(** Sorting the counted entries of a column without integer cells. *)
Lemma sorted_counts_of_strings (col : list cell) :
  Forall (λ c, is_int c = false) col →
  ∃ labels : list string,
    sort_index (value_counts col) = Ok (map (string_entry col) labels) ∧
    StronglySorted str_lt labels ∧
    (∀ s, s ∈ labels ↔ CStr s ∈ col).
Proof.
  intros Hcol. rewrite Forall_forall in Hcol.
  assert (∀ b, b ∈ value_counts col ↔ ∃ s, b = string_entry col s ∧ CStr s ∈ col) as Hvc.
  { intros b. rewrite value_counts_Permutation, elem_of_count_entries. split.
    - intros (Hna & Hin & Hn). destruct b as [[z|s|] n]; simpl in *; try done.
      + specialize (Hcol _ Hin). done.
      + exists s. by rewrite Hn.
    - intros (s & -> & Hs). by simpl. }
  assert (forallb is_str (value_counts col).*1 = true) as Hstr.
  { apply forallb_forall. intros c Hc. apply list_elem_of_In in Hc.
    apply list_elem_of_fmap in Hc as (b & -> & Hb).
    apply Hvc in Hb as (s & -> & _). done. }
  unfold sort_index. rewrite Hstr. simpl.
  set (bs := merge_sort label_le (value_counts col)).
  assert (bs ≡ₚ value_counts col) as Hperm by apply merge_sort_Permutation.
  assert (StronglySorted label_le bs) as Hsorted.
  { apply StronglySorted_merge_sort; apply _. }
  assert (Forall (λ b, ∃ s, b = string_entry col s) bs) as Hform.
  { apply Forall_forall. intros b Hb. rewrite Hperm in Hb.
    apply Hvc in Hb as (s & -> & _). by exists s. }
  assert (bs = string_entry col <$> omap string_label bs) as Hbs.
  { by apply string_entries_labels. }
  exists (omap string_label bs). split; [by f_equal|].
  assert (NoDup (omap string_label bs)) as Hnd.
  { apply (NoDup_fmap_1 CStr).
    assert (CStr <$> omap string_label bs = bs.*1) as ->.
    { rewrite Hbs at 2. rewrite <- list_fmap_compose. done. }
    rewrite Hperm, value_counts_Permutation, count_entries_labels.
    apply NoDup_unique. }
  split.
  - apply StronglySorted_strict; [|done].
    rewrite Hbs in Hsorted. clear -Hsorted.
    induction (omap string_label bs) as [|s l IH]; [constructor|].
    simpl in Hsorted. apply StronglySorted_inv in Hsorted as [Hl Hs].
    constructor; [by apply IH|].
    rewrite Forall_fmap in Hs. eapply Forall_impl; [exact Hs|]. by intros t Ht.
  - intros s. split.
    + intros Hs. apply (list_elem_of_fmap_2 (string_entry col)) in Hs.
      rewrite <- Hbs, Hperm in Hs. apply Hvc in Hs as (s' & [= ->] & Hs'). done.
    + intros Hs. assert (string_entry col s ∈ bs) as Hb.
      { rewrite Hperm. apply Hvc. by exists s. }
      rewrite Hbs in Hb. apply list_elem_of_fmap in Hb as (s' & [= ->] & Hs'). done.
Qed.

(** ** The chart *)

(** The chart of a table whose department column has no integer cell. *)
Lemma department_figure_of_strings (savefig : Figure → result string)
    (df : DataFrame) (col : list cell) :
  getitem df "Department" = Ok col →
  Forall (λ c, is_int c = false) col →
  ∃ (fig : Figure) (labels : list string),
    department_figure df = Ok fig ∧
    plot_department_distribution savefig df = savefig fig ∧
    bars fig = map (string_entry col) labels ∧
    StronglySorted str_lt labels ∧
    (∀ s, s ∈ labels ↔ CStr s ∈ col).
Proof.
  intros Hcol Hstr.
  destruct (sorted_counts_of_strings col Hstr) as (labels & Hsort & Hasc & Hmem).
  eexists _, labels.
  split; [|split; [|split; [|split; [exact Hasc|exact Hmem]]]].
  - unfold department_figure. rewrite Hcol. cbn [result_bind].
    rewrite Hsort. cbn [result_bind]. reflexivity.
  - unfold plot_department_distribution, department_figure.
    rewrite Hcol. cbn [result_bind]. rewrite Hsort. reflexivity.
  - reflexivity.
Qed.

(** C7. For a table whose department fields are strings (or missing), the
    chart has one bar per department that occurs, as high as the number of
    records of that department, and the bars stand from left to right in
    strictly ascending lexicographic order of their labels.  In particular,
    when the departments of the table are IT, Finance and HR, the bars are
    Finance, HR, IT. *)
Theorem chart_bars_sorted_by_department (savefig : Figure → result string)
    (df : DataFrame) (col : list cell) :
  getitem df "Department" = Ok col →
  Forall (λ c, is_int c = false) col →
  ∃ (fig : Figure) (labels : list string),
    department_figure df = Ok fig ∧
    plot_department_distribution savefig df = savefig fig ∧
    bars fig = map (λ s, (CStr s, occurrences (CStr s) col)) labels ∧
    StronglySorted str_lt labels ∧
    (∀ s, s ∈ labels ↔ CStr s ∈ col) ∧
    ((∀ s, CStr s ∈ col ↔ s ∈ ["IT"; "Finance"; "HR"]) →
     labels = ["Finance"; "HR"; "IT"]).
Proof.
  intros Hcol Hstr.
  destruct (department_figure_of_strings savefig df col Hcol Hstr)
    as (fig & labels & Hfig & Hplot & Hbars & Hasc & Hmem).
  exists fig, labels.
  split; [exact Hfig|]. split; [exact Hplot|]. split; [exact Hbars|].
  split; [exact Hasc|]. split; [exact Hmem|].
  intros Hset. apply str_lt_sorted_unique; [done| |].
  - repeat constructor.
  - intros s. rewrite Hmem, Hset, !elem_of_cons, !elem_of_nil. tauto.
Qed.

Lemma chart_bars_sorted_by_department_witness :
  getitem Demo.three_frame "Department" = Ok [CStr "IT"; CStr "Finance"; CStr "HR"] ∧
  Forall (λ c, is_int c = false) [CStr "IT"; CStr "Finance"; CStr "HR"] ∧
  ∃ fig,
    department_figure Demo.three_frame = Ok fig ∧
    bars fig = [(CStr "Finance", 1%nat); (CStr "HR", 1%nat); (CStr "IT", 1%nat)].
Proof.
  assert (getitem Demo.three_frame "Department"
          = Ok [CStr "IT"; CStr "Finance"; CStr "HR"]) as Hcol by reflexivity.
  assert (Forall (λ c, is_int c = false) [CStr "IT"; CStr "Finance"; CStr "HR"]) as Hstr
    by (repeat constructor).
  split; [exact Hcol|]. split; [exact Hstr|].
  destruct (chart_bars_sorted_by_department Demo.savefig Demo.three_frame _ Hcol Hstr)
    as (fig & labels & Hfig & _ & Hbars & _ & _ & Hthree).
  exists fig. split; [exact Hfig|].
  rewrite Hbars, Hthree; [reflexivity|].
  intros s. rewrite !elem_of_cons, !elem_of_nil.
  split; intros [H|[H|[H|[]]]]; try injection H as H; subst; tauto.
Defined.

(** C7, where the statement without the restriction to string labels
    fails.  A table whose department fields are the integers 10, 9 and 2
    gets the bars 2, 9, 10: ordered by value, while the lexicographic order
    of the label texts is 10, 2, 9.  A table that mixes a string and an
    integer gets no chart at all, the sorting of its labels raises. *)
Lemma chart_order_fails_on_integer_labels :
  getitem (MkFrame 3 [("Department", [CInt 10; CInt 9; CInt 2])]) "Department"
    = Ok [CInt 10; CInt 9; CInt 2] ∧
  department_figure (MkFrame 3 [("Department", [CInt 10; CInt 9; CInt 2])])
    = Ok (MkFigure (8, 5) [(CInt 2, 1%nat); (CInt 9, 1%nat); (CInt 10, 1%nat)]
            "Department Distribution (Employee Count)" "Department" "Count" 30 true) ∧
  map (λ b : cell * nat, label_str b.1)
      [(CInt 2, 1%nat); (CInt 9, 1%nat); (CInt 10, 1%nat)] = ["2"; "9"; "10"] ∧
  ¬ StronglySorted str_lt ["2"; "9"; "10"] ∧
  department_figure (MkFrame 2 [("Department", [CStr "IT"; CInt 3])]) = Raise TypeError ∧
  ¬ (∀ (df : DataFrame) (col : list cell),
       getitem df "Department" = Ok col →
       ∃ fig, department_figure df = Ok fig ∧
              StronglySorted str_lt (map (λ b : cell * nat, label_str b.1) (bars fig))).
Proof.
  assert (¬ StronglySorted str_lt ["2"; "9"; "10"]) as Hunsorted.
  { intros H. apply StronglySorted_inv in H as [H _].
    apply StronglySorted_inv in H as [_ H]. apply Forall_cons in H as [H _].
    exact H. }
  assert (department_figure (MkFrame 3 [("Department", [CInt 10; CInt 9; CInt 2])])
          = Ok (MkFigure (8, 5) [(CInt 2, 1%nat); (CInt 9, 1%nat); (CInt 10, 1%nat)]
                  "Department Distribution (Employee Count)" "Department" "Count" 30
                  true)) as Hfig by (by vm_compute).
  split; [reflexivity|]. split; [exact Hfig|]. split; [by vm_compute|].
  split; [exact Hunsorted|]. split; [by vm_compute|].
  intros Hall.
  destruct (Hall (MkFrame 3 [("Department", [CInt 10; CInt 9; CInt 2])])
              [CInt 10; CInt 9; CInt 2] eq_refl) as (fig & Hfig' & Hsorted).
  rewrite Hfig in Hfig'. injection Hfig' as <-. apply Hunsorted.
  by vm_compute in Hsorted |- *.
Qed.

(** ** The synthesised records *)

Lemma drawn_with_weights_elem_of cats ws u c :
  drawn_with_weights cats ws u c → c ∈ cats.
Proof. intros (k & Hk & _). by eapply list_elem_of_lookup_2. Qed.

(** The left end of a piece lies in the unit interval and in the piece. *)
Ltac piece_of_unit_interval Hk :=
  split; [vm_compute; done|];
  split; [vm_compute; done|];
  eexists; split; [exact Hk|];
  split; vm_compute; done.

━━━━━━━━━━━━━━━━━━━━━━━━━━━━━━

Task
Return, exactly, the lines from the first line of the records above to the line containing "- intros (s", both included.

Exercise result
(** Sorting the counted entries of a column without integer cells. *)
Lemma sorted_counts_of_strings (col : list cell) :
  Forall (λ c, is_int c = false) col →
  ∃ labels : list string,
    sort_index (value_counts col) = Ok (map (string_entry col) labels) ∧
    StronglySorted str_lt labels ∧
    (∀ s, s ∈ labels ↔ CStr s ∈ col).
Proof.
  intros Hcol. rewrite Forall_forall in Hcol.
  assert (∀ b, b ∈ value_counts col ↔ ∃ s, b = string_entry col s ∧ CStr s ∈ col) as Hvc.
  { intros b. rewrite value_counts_Permutation, elem_of_count_entries. split.
    - intros (Hna & Hin & Hn). destruct b as [[z|s|] n]; simpl in *; try done.
      + specialize (Hcol _ Hin). done.
      + exists s. by rewrite Hn.
    - intros (s & -> & Hs). by simpl. }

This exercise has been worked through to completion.